§ Task objective: Your answer should be the line that contains "- rewrite (nth_lookup_Some" and each line after it, restated word for word through the final line of the entries.

§ Material for the task:
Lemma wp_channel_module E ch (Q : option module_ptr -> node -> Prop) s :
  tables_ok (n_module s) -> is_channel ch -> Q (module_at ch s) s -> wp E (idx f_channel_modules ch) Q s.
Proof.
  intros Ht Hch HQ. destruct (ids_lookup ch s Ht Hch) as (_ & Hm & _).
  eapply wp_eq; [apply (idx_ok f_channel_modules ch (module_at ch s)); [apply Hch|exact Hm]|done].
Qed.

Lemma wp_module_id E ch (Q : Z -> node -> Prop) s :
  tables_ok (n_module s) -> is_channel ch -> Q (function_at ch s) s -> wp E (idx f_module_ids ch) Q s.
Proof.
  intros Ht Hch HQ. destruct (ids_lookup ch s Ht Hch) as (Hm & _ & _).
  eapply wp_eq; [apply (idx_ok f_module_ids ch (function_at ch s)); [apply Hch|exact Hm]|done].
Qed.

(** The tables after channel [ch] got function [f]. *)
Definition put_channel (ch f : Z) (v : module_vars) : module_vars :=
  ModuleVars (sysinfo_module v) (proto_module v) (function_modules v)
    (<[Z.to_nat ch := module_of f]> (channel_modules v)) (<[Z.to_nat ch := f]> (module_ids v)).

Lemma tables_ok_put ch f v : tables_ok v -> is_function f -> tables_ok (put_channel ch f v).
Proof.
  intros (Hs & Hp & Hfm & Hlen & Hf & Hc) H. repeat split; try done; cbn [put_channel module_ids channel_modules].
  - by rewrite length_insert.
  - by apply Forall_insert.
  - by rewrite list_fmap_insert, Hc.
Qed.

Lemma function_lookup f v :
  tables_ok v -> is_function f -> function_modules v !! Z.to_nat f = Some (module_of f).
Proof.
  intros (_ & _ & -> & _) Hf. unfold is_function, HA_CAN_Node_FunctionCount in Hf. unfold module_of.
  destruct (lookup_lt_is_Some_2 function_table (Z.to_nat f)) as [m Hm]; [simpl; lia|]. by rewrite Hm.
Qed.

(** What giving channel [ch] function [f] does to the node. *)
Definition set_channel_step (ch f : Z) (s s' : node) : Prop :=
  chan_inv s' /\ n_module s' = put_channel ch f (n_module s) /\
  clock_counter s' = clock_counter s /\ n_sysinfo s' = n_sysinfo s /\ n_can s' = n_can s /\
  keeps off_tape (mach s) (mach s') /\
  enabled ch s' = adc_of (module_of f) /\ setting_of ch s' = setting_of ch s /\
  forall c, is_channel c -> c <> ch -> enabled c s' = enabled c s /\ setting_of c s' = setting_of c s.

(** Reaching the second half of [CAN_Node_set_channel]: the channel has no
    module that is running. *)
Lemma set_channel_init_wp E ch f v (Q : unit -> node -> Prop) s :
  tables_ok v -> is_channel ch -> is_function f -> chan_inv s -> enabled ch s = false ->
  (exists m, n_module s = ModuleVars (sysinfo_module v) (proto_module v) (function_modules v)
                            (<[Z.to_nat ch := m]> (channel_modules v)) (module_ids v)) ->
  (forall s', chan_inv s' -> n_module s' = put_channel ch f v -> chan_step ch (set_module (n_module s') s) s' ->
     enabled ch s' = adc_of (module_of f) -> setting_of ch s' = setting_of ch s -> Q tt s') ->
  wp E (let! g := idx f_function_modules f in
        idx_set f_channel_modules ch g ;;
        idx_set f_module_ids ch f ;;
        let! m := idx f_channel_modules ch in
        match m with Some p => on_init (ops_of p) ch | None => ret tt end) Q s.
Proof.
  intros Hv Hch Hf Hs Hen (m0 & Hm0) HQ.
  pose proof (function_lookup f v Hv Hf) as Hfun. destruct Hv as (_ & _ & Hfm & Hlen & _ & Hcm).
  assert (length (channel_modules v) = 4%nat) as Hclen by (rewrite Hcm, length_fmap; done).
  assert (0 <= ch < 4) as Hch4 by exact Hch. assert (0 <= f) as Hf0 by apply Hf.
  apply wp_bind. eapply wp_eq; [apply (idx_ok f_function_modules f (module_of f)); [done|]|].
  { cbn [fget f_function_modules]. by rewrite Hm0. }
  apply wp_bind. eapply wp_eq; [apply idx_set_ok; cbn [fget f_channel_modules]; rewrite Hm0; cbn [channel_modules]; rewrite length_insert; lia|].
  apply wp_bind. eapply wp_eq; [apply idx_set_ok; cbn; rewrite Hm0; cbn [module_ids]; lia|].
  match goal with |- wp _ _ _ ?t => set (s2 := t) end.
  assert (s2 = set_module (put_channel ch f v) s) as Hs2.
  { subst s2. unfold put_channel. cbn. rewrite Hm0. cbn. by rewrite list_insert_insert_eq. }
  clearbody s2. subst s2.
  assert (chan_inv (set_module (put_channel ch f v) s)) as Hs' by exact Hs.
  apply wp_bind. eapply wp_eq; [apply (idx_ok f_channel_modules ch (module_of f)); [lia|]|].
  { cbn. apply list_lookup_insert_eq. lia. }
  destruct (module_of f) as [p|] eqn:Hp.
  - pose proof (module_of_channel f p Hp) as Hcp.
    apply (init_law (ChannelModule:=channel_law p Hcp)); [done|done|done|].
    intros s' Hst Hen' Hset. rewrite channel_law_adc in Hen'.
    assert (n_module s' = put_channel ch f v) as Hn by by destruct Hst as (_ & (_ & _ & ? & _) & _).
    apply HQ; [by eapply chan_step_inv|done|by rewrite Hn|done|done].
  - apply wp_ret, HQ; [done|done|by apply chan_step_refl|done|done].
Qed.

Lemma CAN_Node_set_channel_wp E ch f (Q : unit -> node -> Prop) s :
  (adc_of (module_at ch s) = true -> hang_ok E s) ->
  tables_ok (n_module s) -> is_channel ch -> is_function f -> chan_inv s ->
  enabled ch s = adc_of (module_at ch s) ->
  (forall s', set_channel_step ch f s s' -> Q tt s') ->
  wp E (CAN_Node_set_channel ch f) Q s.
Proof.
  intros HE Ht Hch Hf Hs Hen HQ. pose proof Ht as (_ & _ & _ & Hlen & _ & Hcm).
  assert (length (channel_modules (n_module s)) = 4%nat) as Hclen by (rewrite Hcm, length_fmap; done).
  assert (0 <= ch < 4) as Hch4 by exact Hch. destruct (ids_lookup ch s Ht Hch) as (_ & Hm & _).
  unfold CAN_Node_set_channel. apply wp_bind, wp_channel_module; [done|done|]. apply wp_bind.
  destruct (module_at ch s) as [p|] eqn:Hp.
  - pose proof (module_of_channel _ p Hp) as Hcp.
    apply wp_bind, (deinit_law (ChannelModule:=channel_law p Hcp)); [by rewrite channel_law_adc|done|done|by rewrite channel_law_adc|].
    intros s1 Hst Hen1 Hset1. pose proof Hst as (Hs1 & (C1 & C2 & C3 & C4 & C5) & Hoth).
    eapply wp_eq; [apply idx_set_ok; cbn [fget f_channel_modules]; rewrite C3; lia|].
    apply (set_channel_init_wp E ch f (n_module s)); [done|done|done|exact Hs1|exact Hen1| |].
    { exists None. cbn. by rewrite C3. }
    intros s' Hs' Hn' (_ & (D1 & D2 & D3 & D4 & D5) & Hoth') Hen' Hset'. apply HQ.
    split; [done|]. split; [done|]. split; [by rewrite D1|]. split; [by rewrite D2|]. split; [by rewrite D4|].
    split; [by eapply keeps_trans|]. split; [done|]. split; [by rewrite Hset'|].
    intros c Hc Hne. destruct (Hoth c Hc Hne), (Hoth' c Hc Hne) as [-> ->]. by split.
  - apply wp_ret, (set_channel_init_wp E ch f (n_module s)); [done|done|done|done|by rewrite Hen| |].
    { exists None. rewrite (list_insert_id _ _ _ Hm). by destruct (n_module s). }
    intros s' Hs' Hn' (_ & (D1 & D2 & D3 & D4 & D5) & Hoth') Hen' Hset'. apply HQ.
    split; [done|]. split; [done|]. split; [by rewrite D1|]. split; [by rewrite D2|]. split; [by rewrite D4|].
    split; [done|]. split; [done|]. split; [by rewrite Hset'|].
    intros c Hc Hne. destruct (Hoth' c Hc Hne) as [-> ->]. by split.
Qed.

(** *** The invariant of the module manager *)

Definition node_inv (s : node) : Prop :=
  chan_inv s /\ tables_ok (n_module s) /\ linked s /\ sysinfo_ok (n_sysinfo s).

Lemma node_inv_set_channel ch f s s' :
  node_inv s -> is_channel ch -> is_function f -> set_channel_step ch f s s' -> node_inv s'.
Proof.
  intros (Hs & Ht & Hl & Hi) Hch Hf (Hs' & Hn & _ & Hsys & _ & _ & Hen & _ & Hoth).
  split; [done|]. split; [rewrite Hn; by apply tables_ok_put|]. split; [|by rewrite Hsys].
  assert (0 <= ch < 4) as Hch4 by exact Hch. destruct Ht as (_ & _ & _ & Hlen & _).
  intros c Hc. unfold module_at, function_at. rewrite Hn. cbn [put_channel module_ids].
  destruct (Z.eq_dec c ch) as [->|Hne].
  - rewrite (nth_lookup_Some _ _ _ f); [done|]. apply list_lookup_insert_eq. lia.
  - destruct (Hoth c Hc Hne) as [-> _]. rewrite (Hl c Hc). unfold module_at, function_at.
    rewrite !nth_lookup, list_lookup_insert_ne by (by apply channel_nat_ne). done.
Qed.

§ Your response:
  - rewrite (nth_lookup_Some _ _ _ f); [done|]. apply list_lookup_insert_eq. lia.
  - destruct (Hoth c Hc Hne) as [-> _]. rewrite (Hl c Hc). unfold module_at, function_at.
    rewrite !nth_lookup, list_lookup_insert_ne by (by apply channel_nat_ne). done.
Qed.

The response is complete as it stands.